Oracle VPD and Oracle BI EE (Part 1)
Posted by Dylan Wan on January 4, 2008
Oracle database allows you secure the access to the table rows using the virtual private database feature. It is one of the enabler for the EBS organization based security.
Oracle BI EE also provide the data security in the BI server based on repository setup. However, can we also use the database feature together with our BI deployment?
Oracle VPD is one of my favorite topic. I studied and tested it before it was introduced into the RDBMS. It is one of many database features that were driven from the business application development requirement.
I will compare the two data security technologies and discuss how we can VPD in OBIEE. This part 1 of the article will compare the features and relate the terms used. It helps people understand one of the technology to learn the other.
The term “data security” used by OBIEE is similar to the “row level security” used in Oracle RDBMS. In the initial release, the Oracle RDBMS feature is also called the feature “Fined Grain Access Control”. Now most people call it VPD.
The idea are very similar.
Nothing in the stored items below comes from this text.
(* ===== verification/Exchange.v ===== *)
(** * Inventory exchange

    inventory.go and the advertising functions of main.go: a node tells a peer
    which keys it holds, in frames that fit the protocol's limits, the frame
    size and a budget per exchange; an exchange that runs out of budget returns
    the cursor at which the next one resumes.  [int] values are sizes and counts
    of data in memory and are kept as [Z]. *)
From stdpp Require Import sorting.
From S2P Require Import Prelude Go Bits Text Json Os Model Codec Journal Transport Repair Blobs Inventory Applier Session Runtime Protocol Peers Wire.

(** ** The counters of the replication *)

(** The counters of [replicationMetrics]; its other fields are pointers to the
    tracker, the limiter and the queue of repairs. *)
Inductive repl_metric :=
  | BlobsStored | BytesStored | DuplicateBlobs | DuplicateBytes | ApplyErrors | BlobsSent | BytesSent | BlobsSkipped
  | BlobAcksSent | BlobAcksReceived | BlobAcksMatched | BlobAcksPending | BlobAckTimeouts | BlobRetries
  | BlobPutsAccepted | BlobPutFailures | BlobWriteErrors | SendErrors
  | InventoryStatusScansStarted | InventoryStatusScansCompleted | InventoryStatusScansFailed
  | InventoryStatusKeysScanned | InventoryStatusKeyBytesScanned | InventoryStatusScanDurationMS
  | StorageIntegrityScansStarted | StorageIntegrityScansCompleted | StorageIntegrityScansFailed
  | StorageIntegrityKeysScanned | StorageIntegrityKeyBytesScanned | StorageIntegrityContentAddressedKeys
  | StorageIntegrityVerifiedKeys | StorageIntegrityVerifiedBytes | StorageIntegrityOpaqueKeys | StorageIntegrityOpaqueBytes
  | StorageIntegrityCorruptKeys | StorageIntegrityMissingKeys | StorageIntegrityScanDurationMS
  | InventoryAdvertisements | InventoryBytesSent | InventoryKeysSent | InventoryKeysProbed
  | InventoryExchangesStarted | InventoryExchangesCompleted | InventoryExchangesLimited | InventoryExchangesDropped
  | InventoryExchangesActive | MissingKeysRequested | RepairBlobsSent | RepairBlobsDeferred | CorruptBlobsDetected
  | RepairContinuationsScheduled | RepairContinuationsCompleted | RepairContinuationsDropped | RepairContinuationsActive
  | RepairContinuationKeysPending | RepairIOOpsStarted | RepairIOOpsCompleted | RepairIOOpsWaited | RepairIOOpsRejected
  | RepairIOOpsInFlight | RepairIOOpsQueued.
#[export] Instance repl_metric_eq_dec : EqDecision repl_metric.
Proof. solve_decision. Defined.

(** The [atomic.Int64] fields; the others are [atomic.Uint64]. *)
Definition repl_gauge (m : repl_metric) : bool :=
  match m with
  | BlobAcksPending | InventoryExchangesActive | RepairContinuationsActive | RepairContinuationKeysPending
  | RepairIOOpsInFlight | RepairIOOpsQueued => true
  | _ => false
  end.
Definition replicationMetrics := repl_metric → Z.
Definition repl_store (m : repl_metric) (v : Z) (ms : replicationMetrics) : replicationMetrics :=
  λ k, if bool_decide (k = m) then v else ms k.
Definition repl_add (m : repl_metric) (n : Z) (ms : replicationMetrics) : replicationMetrics :=
  repl_store m (if repl_gauge m then to_int64 (ms m + n) else (ms m + n) mod 2 ^ 64) ms.

(** ** What the functions work on *)

(** The peer they write to, the node's blobs and the counters. *)
Record replicator (P S : Type) := mkReplicator { rp_peer : P; rp_store : S; rp_metrics : replicationMetrics }.
Arguments mkReplicator {P S} _ _ _.
Arguments rp_peer {P S} _.
Arguments rp_store {P S} _.
Arguments rp_metrics {P S} _.

Section replicator.
Context {P S : Type}.
Definition on_peer {A} (m : M (P * world) A) : M (replicator P S * world) A :=
  zoom (λ s, (rp_peer s.1, s.2)) (λ t s, (mkReplicator t.1 (rp_store s.1) (rp_metrics s.1), t.2)) m.
Definition on_blobs {A} (m : M (S * world) A) : M (replicator P S * world) A :=
  zoom (λ s, (rp_store s.1, s.2)) (λ t s, (mkReplicator (rp_peer s.1) t.1 (rp_metrics s.1), t.2)) m.
Definition tally (m : repl_metric) (n : Z) : M (replicator P S * world) unit :=
  update (λ r, mkReplicator (rp_peer r) (rp_store r) (repl_add m n (rp_metrics r))).

Definition writePeerFrame `{NodePeer P} `{RepairFramePeer P} (payload : bytes) (maxFrameBytes : Z)
    : M (replicator P S * world) unit :=
  r <- self ;
  if WritesFrames (rp_peer r) then on_peer (WriteFrame payload maxFrameBytes)
  else throw (ErrText (lit "peer cannot write frames")).
End replicator.

(** ** Batches *)

Record inventoryExchangeBudget := mkBudget { maxBytes : Z; maxKeys : Z }.
Definition defaultMaxInventoryBytes : Z := Z.shiftl 16 20.
Definition defaultMaxInventoryKeys : Z := DefaultMaxKeys * 4.

Definition inventoryBatchSize (limits : ReplicationLimits) : Z :=
  if 0 <? MaxKeys limits then MaxKeys limits else DefaultMaxKeys.

Section exchange.
Context {P S : Type} `{NodePeer P} `{RepairFramePeer P}.
Context (limits : ReplicationLimits) (maxFrameBytes : Z).
Let maxPayload : Z := or_default maxFrameBytes DefaultMaxFrameBytes.

Definition over_bytes (budget : inventoryExchangeBudget) (sentBytes : Z) (payload : bytes) : bool :=
  (0 <? maxBytes budget) && (maxBytes budget <? sentBytes + len payload).

Definition advertise (payload : bytes) (n : nat) : M (replicator P S * world) unit :=
  writePeerFrame payload maxFrameBytes ;;
  tally InventoryAdvertisements 1 ;;
  tally InventoryBytesSent (len payload) ;;
  tally InventoryKeysSent (Z.of_nat n).

(** The inner loop: [keys] are [keys[start:]] and [n] is [end-start], which is
    halved until the frame fits.  [None] is the return at the end of the
    budget; else the number of keys and of bytes that were sent. *)
Fixpoint send_batch (fuel : nat) (budget : inventoryExchangeBudget) (keys : list bytes) (n : nat) (sentKeys sentBytes : Z)
    : M (replicator P S * world) (option (nat * Z)) :=
  match fuel with
  | O => throw (ErrText [])
  | Datatypes.S fuel' =>
      io ctx_Err ;;
      payload <- lift (EncodeBlobHas (take n keys) limits) ;
      if maxPayload <? len payload then
        if (n =? 1)%nat then throw p2p_ErrFrameTooLarge
        else send_batch fuel' budget keys (Nat.div n 2) sentKeys sentBytes
      else if over_bytes budget sentBytes payload && (1 <? n)%nat
      then send_batch fuel' budget keys (Nat.div n 2) sentKeys sentBytes
      else if over_bytes budget sentBytes payload && (0 <? sentKeys) then ret None
      else advertise payload n ;; ret (Some (n, len payload))
  end.

(** How many keys the next frame should hold. *)
Definition batch_len (budget : inventoryExchangeBudget) (keys : list bytes) (sentKeys : Z) : Z :=
  let n := Z.min (inventoryBatchSize limits) (len keys) in
  if (0 <? maxKeys budget) && (maxKeys budget - sentKeys <? n) then maxKeys budget - sentKeys else n.
Lemma send_one_run key rest repair rb n w res n' w' :
  fs_wf (w_fs w) → bs_wf (rp_store (rn_rep n)) (w_fs w) →
  send_one limits maxFrameBytes key rest repair rb (n, w) = (res, (n', w')) →
  let c := bs_contents (rp_store (rn_rep n)) (w_fs w) in
  (∃ d f, served n w n' w' [f] ∧ sendable_blob c (key, d) f ∧ repair_ok repair rb d ∧
     match res with Ok st => st = SNext (if repair then rb + len d else rb) | Err _ => True end) ∨
  (served n w n' w' [] ∧
   match res with
   | Ok (SNext rb') => rb' = rb
   | Ok SDefer => repair = true ∧ 0 < rb ∧ ∃ d, c !! key = Some d ∧ repair_budget limits < rb + len d
   | Err _ => True
   end).
Proof.
  intros Hf Hb HR c. unfold send_one, attempt in HR. destruct (rep (on_blobs (bs_Get key)) (n, w)) as [got [n1 w1]] eqn:EG.
  apply rep_Get_run in EG as [Hs1 Hgot]; [|done|done]. pose proof (sv_fs _ _ _ _ _ Hs1) as Hf1. pose proof (sv_wf _ _ _ _ _ Hs1) as Hb1.
  assert (∀ cs res, skip cs rb (n1, w1) = (res, (n', w')) → served n w n' w' [] ∧ res = Ok (SNext rb)) as Hskip.
  { intros cs r HS. unfold skip in HS. step_Ok HS. stop HS. split; [|done]. eapply served_then; [exact Hs1|done|done]. }
  destruct got as [data|e].
  - step HR as [] [n2 w2] E2; apply io_eq in E2 as [-> E2]; apply ctx_Err_fs in E2 as [Ew2 _];
      [|right; split; [by eapply served_then|done]].
    destruct (verifyContentKeyIfSHA256 key data) as [[]|e] eqn:Ev.
    2:{ right. unfold skip in HR. step_Ok HR. stop HR. split; [by eapply served_then|done]. }
    destruct (repair && (0 <? rb) && (repair_budget limits <? rb + len data)) eqn:Ed.
    { right. step_Ok HR. stop HR. split; [by eapply served_then|]. rewrite !andb_true_iff in Ed. destruct Ed as [[-> ?] ?].
      split; [done|]. split; [lia|]. exists data. split; [done|lia]. }
    destruct (EncodeBlobPut key data limits) as [payload|e] eqn:Ep.
    2:{ right. unfold skip in HR. step_Ok HR. stop HR. split; [by eapply served_then|done]. }
    assert (sendable_blob c (key, data) payload ∧ repair_ok repair rb data) as [Hsb Hok].
    { split; [split; [done|by apply verifyContentKeyIfSHA256_Ok|done]|]. intros ->. cbn [andb] in Ed. lia. }
    step HR as [] [n3 w3] E3; apply io_eq in E3 as [-> E3]; apply ctx_Err_fs in E3 as [Ew3 _]; rewrite Ew2 in Ew3;
      [|right; split; [by eapply served_then|done]].
    assert (served n w n1 w3 []) as Hs3 by by eapply served_then.
    unfold attempt in HR. destruct (rep (writePeerFrame payload maxFrameBytes) (n1, w3)) as [written [n4 w4]] eqn:EW.
    apply rep_write_run in EW; [|by rewrite Ew3|by rewrite Ew3].
    destruct written as [[]|e].
    + destruct EW as [EW|[? _]]; [|done]. left. exists data, payload. step_Ok HR.
      pose proof (served_trans _ _ _ _ _ _ _ _ Hs3 EW) as Hs4.
      destruct repair; [step_Ok HR|]; stop HR; (split; [by eapply served_then|done]).
    + step_Ok HR. stop HR. destruct EW as [EW|[_ EW]]; pose proof (served_trans _ _ _ _ _ _ _ _ Hs3 EW) as Hs4.
      * left. exists data, payload. split; [by eapply served_then|done].
      * right. split; [by eapply served_then|done].
  - destruct (errors_Is e storage_ErrNotFound); [stop HR; right; split; [done|done]|].
    destruct (errors_Is e storage_ErrSHA256Mismatch).
    { right. apply Hskip in HR as [? ->]. done. }
    step HR as [] [n2 w2] E2; apply io_eq in E2 as [-> E2]; apply ctx_Err_fs in E2 as [Ew2 _];
      [|right; split; [by eapply served_then|done]].
    destruct (errors_Is e ErrContext); [stop HR; right; split; [by eapply served_then|done]|].
    right. unfold skip in HR. step_Ok HR. stop HR. split; [by eapply served_then|done].
Qed.

Lemma cloneBlobKeys_id keys : cloneBlobKeys keys = keys.
Proof. unfold cloneBlobKeys. rewrite <- (list_fmap_id keys) at 2. by apply list_fmap_ext. Qed.

(** The bytes of a repair are within the budget, or those of a single blob. *)
Definition within_repair (repair : bool) (rb : Z) (ds : list bytes) : Prop :=
  repair = true → rb + sum_len ds <= Z.max rb (repair_budget limits) ∨ rb = 0 ∧ ∃ d, d ∈ ds ∧ sum_len ds = len d.
Lemma get_ok k n w : working n w → k ≠ [] → ∃ n' w',
  rep (on_blobs (bs_Get k)) (n, w) =
    (match node_map n w !! k with
     | Some v => if negb (mp_checks S) || intact k v then Ok v else Err storage_ErrSHA256Mismatch
     | None => Err storage_ErrNotFound
     end, (n', w')) ∧ goes n w n' w' (node_map n w) [].
Proof.
  intros [Hw Ho] Hk. destruct (mp_Get k _ _ Hw Hk) as (s' & w' & E & Hw' & Em). unfold rep, on_blobs, zoom. cbn [fst snd]. rewrite E.
  eexists _, w'. split; [reflexivity|]. split; [done|done|by rewrite app_nil_r|done].
Qed.
Lemma put_ok k d n w : working n w → k ≠ [] → ∃ n' w',
  rep (on_blobs (bs_Put k d)) (n, w) = (Ok tt, (n', w')) ∧ goes n w n' w' (<[k := d]> (node_map n w)) [].
Proof.
  intros [Hw Ho] Hk. destruct (mp_Put k d _ _ Hw Hk) as (s' & w' & E & Hw' & Em). unfold rep, on_blobs, zoom. cbn [fst snd]. rewrite E.
  eexists _, w'. split; [reflexivity|]. split; [done|done|by rewrite app_nil_r|done].
Qed.
Lemma write_ok payload n w : working n w → len payload <= or_default maxFrameBytes DefaultMaxFrameBytes → ∃ n',
  rep (writePeerFrame payload maxFrameBytes) (n, w) = (Ok tt, (n', w)) ∧ goes n w n' w (node_map n w) [payload].
Proof.
  intros [Hw Ho] Hl. pose proof (mp_quiet _ _ Hw) as Hq.
  destruct (open_WriteFrame payload maxFrameBytes (rp_peer (rn_rep n)) w Hq Ho Hl) as (p' & EW & Ho').
  assert (writePeerFrame payload maxFrameBytes (rn_rep n, w) =
    (Ok tt, (mkReplicator p' (rp_store (rn_rep n)) (rp_metrics (rn_rep n)), w))) as E.
  { unfold writePeerFrame. erewrite bind_step_Ok by reflexivity. cbn [fst]. rewrite open_writes by done. unfold on_peer, zoom. cbn [fst snd]. by rewrite EW. }
  unfold rep, zoom. cbn [fst snd]. rewrite E. eexists. split; [reflexivity|]. split; [done|done| |done].
  cbn. apply WriteFrame_run in EW as (_ & _ & [Hs|[? _]]); done.
Qed.

Lemma acquire_ok n w : working n w → ∃ held n', acquire (n, w) = (Ok held, (n', w)) ∧ same_node n n'.
Proof.
  intros Hw. unfold acquire. erewrite bind_step_Ok by reflexivity. cbn [fst]. destruct (rn_slots n) as [z|]; [|by exists false, n].
  exists true. unfold attempt at 1. rewrite poll_ok by done. erewrite bind_step_Ok by reflexivity.
  destruct (0 <? z); (erewrite bind_step_Ok by reflexivity; unfold attempt; rewrite poll_ok by (by eapply working_same);
    eexists; split; [erewrite bind_step_Ok by reflexivity; erewrite bind_step_Ok by reflexivity; reflexivity|done]).
Qed.
(** One step: the sender, the tracker and the changes of the counters. *)
Definition sender_step (ev : sender_event) (s : sender) (t : putAckTracker) : option (sender * putAckTracker * list (repl_metric * Z)) :=
  match sd_pc s, ev with
  | PRegister attempt, EvRun =>
      if (sd_retries s <? attempt)%nat
      then Some (at_pc s 0 (PFailed (mkDeliveryError AckTimeout (S (sd_retries s)) errBlobAckTimeout)), t, [])
      else let '(c, t', cs) := tracker_register (sd_remote s) (sd_key s) t in Some (at_pc s 0 (PWrite attempt c), t', cs)
  | PWrite attempt c, EvWritten (Err e) =>
      let '(_, t', cs) := tracker_remove (sd_remote s) (sd_key s) t in
      Some (at_pc s 0 (PFailed (mkDeliveryError WriteError (S attempt) (EWrap e))), t',
            cs ++ [(SendErrors, 1); (BlobWriteErrors, 1); (BlobPutFailures, 1)])
  | PWrite attempt c, EvWritten (Ok _) =>
      Some (at_pc s 0 (PSelect attempt c), t, [(BlobsSent, 1); (BytesSent, sd_bytes s)])
  | PSelect attempt c, EvAcked elapsed =>
      if bool_decide (c ∈ tr_closed t) && (0 <=? elapsed) && (elapsed <=? ackTimeout)
      then Some (at_pc s elapsed (PAccepted attempt c), t, [(BlobPutsAccepted, 1)])
      else None
  | PSelect attempt c, EvDone elapsed =>
      if (0 <=? elapsed) && (elapsed <=? ackTimeout) then
        let '(removed, t', cs) := tracker_remove (sd_remote s) (sd_key s) t in
        if negb removed then Some (at_pc s elapsed (PAccepted attempt c), t', cs ++ [(BlobPutsAccepted, 1)])
        else Some (at_pc s elapsed (PFailed (mkDeliveryError Canceled (S attempt) ErrContext)), t', cs ++ [(BlobPutFailures, 1)])
      else None
  | PSelect attempt c, EvTimer elapsed =>
      if elapsed =? ackTimeout then
        let '(removed, t', cs) := tracker_remove (sd_remote s) (sd_key s) t in
        if negb removed then Some (at_pc s elapsed (PAccepted attempt c), t', cs ++ [(BlobPutsAccepted, 1)])
        else if (attempt =? sd_retries s)%nat
        then Some (at_pc s elapsed (PFailed (mkDeliveryError AckTimeout (S attempt) errBlobAckTimeout)), t',
                   cs ++ [(BlobAckTimeouts, 1); (BlobPutFailures, 1)])
        else Some (at_pc s elapsed (PSleep attempt), t', cs ++ [(BlobAckTimeouts, 1); (BlobRetries, 1)])
      else None
  | PSleep attempt, EvSlept =>
      Some (at_pc s (retryDelayForAttempt retryDelay attempt) (PRegister (S attempt)), t, [])
  | PSleep attempt, EvSleepDone elapsed =>
      if (0 <=? elapsed) && (elapsed <=? retryDelayForAttempt retryDelay attempt)
      then Some (at_pc s elapsed (PFailed (mkDeliveryError Canceled (S attempt) ErrContext)), t, [(BlobPutFailures, 1)])
      else None
  | _, _ => None
  end.

(** ** The senders of a node *)

(** [dl_acked] lists the acknowledgements that were matched, with the channel
    each one closed. *)
Record deliveries := mkDeliveries {
  dl_tracker : putAckTracker;
  dl_senders : gmap nat sender;
  dl_metrics : replicationMetrics;
  dl_acked : list (bytes * bytes * nat)
}.
Definition no_deliveries : deliveries := mkDeliveries newPutAckTracker ∅ (λ _, 0) [].

Inductive delivery_action :=
  | Spawn (i : nat) (remote key : bytes) (size : Z) (retries : nat)
  | Run (i : nat) (ev : sender_event)
  | Acked (remote key : bytes).

Definition delivery_step (a : delivery_action) (n : deliveries) : option deliveries :=
  match a with
  | Spawn i remote key size retries =>
      match dl_senders n !! i with
      | Some _ => None
      | None => Some (mkDeliveries (dl_tracker n) (<[i := mkSender remote key size retries 0 (PRegister 0)]> (dl_senders n))
                        (dl_metrics n) (dl_acked n))
      end
  | Run i ev =>
      match dl_senders n !! i with
      | None => None
      | Some s =>
          match sender_step ev s (dl_tracker n) with
          | None => None
          | Some (s', t', cs) =>
              Some (mkDeliveries t' (<[i := s']> (dl_senders n)) (apply_counts cs (dl_metrics n)) (dl_acked n))
          end
      end
  | Acked remote key =>
      let '(_, t', cs) := tracker_ack remote key (dl_tracker n) in
      Some (mkDeliveries t' (dl_senders n) (apply_counts ((BlobAcksReceived, 1) :: cs) (dl_metrics n))
              (match tr_pending (dl_tracker n) !! (remote, key) with Some c => (remote, key, c) :: dl_acked n | None => dl_acked n end))
  end.
Definition delivery_steps (acts : list delivery_action) (n : deliveries) : option deliveries :=
  foldl (λ n a, n ≫= delivery_step a) (Some n) acts.

Inductive reached (allowed : delivery_action → deliveries → Prop) : deliveries → Prop :=
  | reached_start : reached allowed no_deliveries
  | reached_step n a n' : reached allowed n → allowed a n → delivery_step a n = Some n' → reached allowed n'.
End sender.

(** ** Blobs of lifecycle records *)

(** [deliver] is [sendBlobWithAck] to the peer. *)
Section raw_records.
Context {S : Type} `{BlobStore S}.
Context (limits : ReplicationLimits) (deliver : bytes → bytes → Z → M (S * world) unit).

Definition sync_record (r : record) : M (S * world) unit :=
  attempt (bs_Get (BlobKey r)) (λ got,
  match got with
  | Err e => if errors_Is e storage_ErrNotFound then throw (EJoin ErrLifecycleBlobMissing e) else throw e
  | Ok data =>
      lift (VerifySHA256Key (BlobKey r) data) ;;
      payload <- lift (EncodeBlobPut (BlobKey r) data limits) ;
      deliver payload (BlobKey r) (len data)
  end).
Fixpoint sync_records (records : list record) : M (S * world) unit :=
  match records with
  | [] => ret tt
  | r :: records' => sync_record r ;; sync_records records'
  end.
Definition syncLifecycleRawRecords (nil_store : bool) (records : list record) : M (S * world) unit :=
  if len records =? 0 then ret tt
  else if nil_store then throw (ErrText (lit "lifecycle: raw blob preflight store unavailable"))
  else sync_records records.

(** The blob of [r] was read, matched its key and was delivered. *)
Definition delivered (r : record) : Prop := ∃ data payload x y z,
  bs_Get (BlobKey r) x = (Ok data, y) ∧ VerifySHA256Key (BlobKey r) data = Ok tt ∧
  EncodeBlobPut (BlobKey r) data limits = Ok payload ∧ deliver payload (BlobKey r) (len data) y = (Ok tt, z).
End raw_records.

Definition accepted (s : sender) : bool := match sd_pc s with PAccepted _ _ => true | _ => false end.
Definition failed (s : sender) : bool := match sd_pc s with PFailed _ => true | _ => false end.
Definition finished (s : sender) : bool := accepted s || failed s.
Definition waits_on (s : sender) : option nat :=
  match sd_pc s with PWrite _ c | PSelect _ c => Some c | _ => None end.
Definition sends (s : sender) (remote key : bytes) : Prop := sd_remote s = remote ∧ sd_key s = key.

Definition anything (a : delivery_action) (n : deliveries) : Prop := True.
(** A key is sent to a remote by one sender at a time. *)
Definition alone (a : delivery_action) (n : deliveries) : Prop :=
  match a with
  | Spawn _ remote key _ _ => map_Forall (λ _ s, sends s remote key → finished s = true) (dl_senders n)
  | _ => True
  end.
#[export] Instance alone_dec a n : Decision (alone a n).
Proof. destruct a; unfold alone, sends; apply _. Defined.

(** ** Counters *)

Definition wrap (m : repl_metric) (z : Z) : Z := if repl_gauge m then to_int64 z else z mod 2 ^ 64.
Definition gain (m : repl_metric) (cs : list (repl_metric * Z)) : Z :=
  foldr (λ c z, if bool_decide (c.1 = m) then c.2 + z else z) 0 cs.

Lemma wrap_add m a b : wrap m (wrap m a + b) = wrap m (a + b).
Proof.
  unfold wrap, to_int64. destruct (repl_gauge m).
  - replace ((a + 2 ^ 63) mod 2 ^ 64 - 2 ^ 63 + b + 2 ^ 63) with ((a + 2 ^ 63) mod 2 ^ 64 + b) by lia.
    rewrite Zplus_mod_idemp_l. do 2 f_equal. lia.
  - apply Zplus_mod_idemp_l.
Qed.
Lemma repl_add_wrap m d x ms v : ms m = wrap m v → repl_add x d ms m = wrap m (v + (if bool_decide (x = m) then d else 0)).
Proof.
  intros Hv. unfold repl_add, repl_store. case_bool_decide as Hm; [subst|]; case_bool_decide; try congruence.
  - fold (wrap x (ms x + d)). by rewrite Hv, wrap_add.
  - by rewrite Z.add_0_r.
Qed.
(** What [apply_counts] adds to a counter. *)
Lemma apply_counts_wrap m cs ms v : ms m = wrap m v → apply_counts cs ms m = wrap m (v + gain m cs).
Proof.
  unfold apply_counts. revert ms v. induction cs as [|[x d] cs IH]; intros ms v Hv; cbn.
  - by rewrite Z.add_0_r.
  - rewrite (IH _ (v + (if bool_decide (x = m) then d else 0))) by by apply repl_add_wrap.
    f_equal. fold (gain m cs). case_bool_decide; lia.
Qed.
Lemma gain_app m a b : gain m (a ++ b) = gain m a + gain m b.
Proof. induction a as [|[x d] a IH]; [done|]. cbn. fold (gain m (a ++ b)) (gain m a). rewrite IH. case_bool_decide; lia. Qed.

(** How many goroutines a predicate holds of. *)
Definition tally_of {A} (P : A → bool) (m : gmap nat A) : Z := Z.of_nat (size (filter (λ p, P p.2 = true) m)).
Lemma tally_insert {A} (P : A → bool) m i x :
  tally_of P (<[i:=x]> m) = tally_of P m - from_option (λ y, Z.b2z (P y)) 0 (m !! i) + Z.b2z (P x).
Proof.
  unfold tally_of. destruct (P x) eqn:EP; cbn [Z.b2z].
  - rewrite map_filter_insert_True by done. destruct (m !! i) as [y|] eqn:E; cbn; [destruct (P y) eqn:Ey; cbn [Z.b2z]|].
    + rewrite map_size_insert_Some; [lia|]. exists y. by apply map_lookup_filter_Some.
    + rewrite map_size_insert_None; [lia|]. apply map_lookup_filter_None. right. intros ? Hy. simplify_eq. cbn. congruence.
    + rewrite map_size_insert_None; [lia|]. apply map_lookup_filter_None. by left.
  - rewrite map_filter_insert_False by (cbn; congruence). rewrite map_filter_delete.
    destruct (m !! i) as [y|] eqn:E; cbn; [destruct (P y) eqn:Ey; cbn [Z.b2z]|].
    + rewrite map_size_delete_Some by (exists y; by apply map_lookup_filter_Some).
      assert (size (filter (λ p, P p.2 = true) m) ≠ 0%nat); [|lia].
      apply (map_size_ne_0_lookup_2 _ i). exists y. by apply map_lookup_filter_Some.
    + rewrite delete_id; [lia|]. apply map_lookup_filter_None. right. intros ? Hy. simplify_eq. cbn. congruence.
    + rewrite delete_id; [lia|]. apply map_lookup_filter_None. by left.
Qed.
When a user query the rows from a table, a security predicate should be attached to the query to further filter the data returned from the query. In VPD, the predicate is returned from a “policy function”, which is a PL/SQL function that follows a standard policy function signature. It takes the schema and object as arguments and returns the predicate. In BIEE server, the predicate is defined as “Business Model Filter”.
The predicate needs to be associated to a selected list of objects that will be secured. In VPD, this is done by calling a built-in package to register the policy function with the database tables or views. In BI server, the “Business Model Filter” cannot be reused, so you directly define the filter for each BI object, which can be a “Logical Table” or a “Presentation Table”.
This is one of the difference. In BI server, you cannot define the filter directly to a “Physical Table” so data in a given physical table may be secured when it is accessed from a given logical table, but it is not secured from another logical table.
In BI server, the data security is actually attached to a logical table under a given security group or a user. The BI server fetch the filter that directly assigned to the user or indirectly assigned to the user via any group. The overhead of the filter will be only applicable to those users. In VPD, you can generate different predicate based on the users since you can add condition based on the user context into the PL/SQL policy function. However the overhead of executing the policy function will happen to all users once you attach the policy function to a database table or a view.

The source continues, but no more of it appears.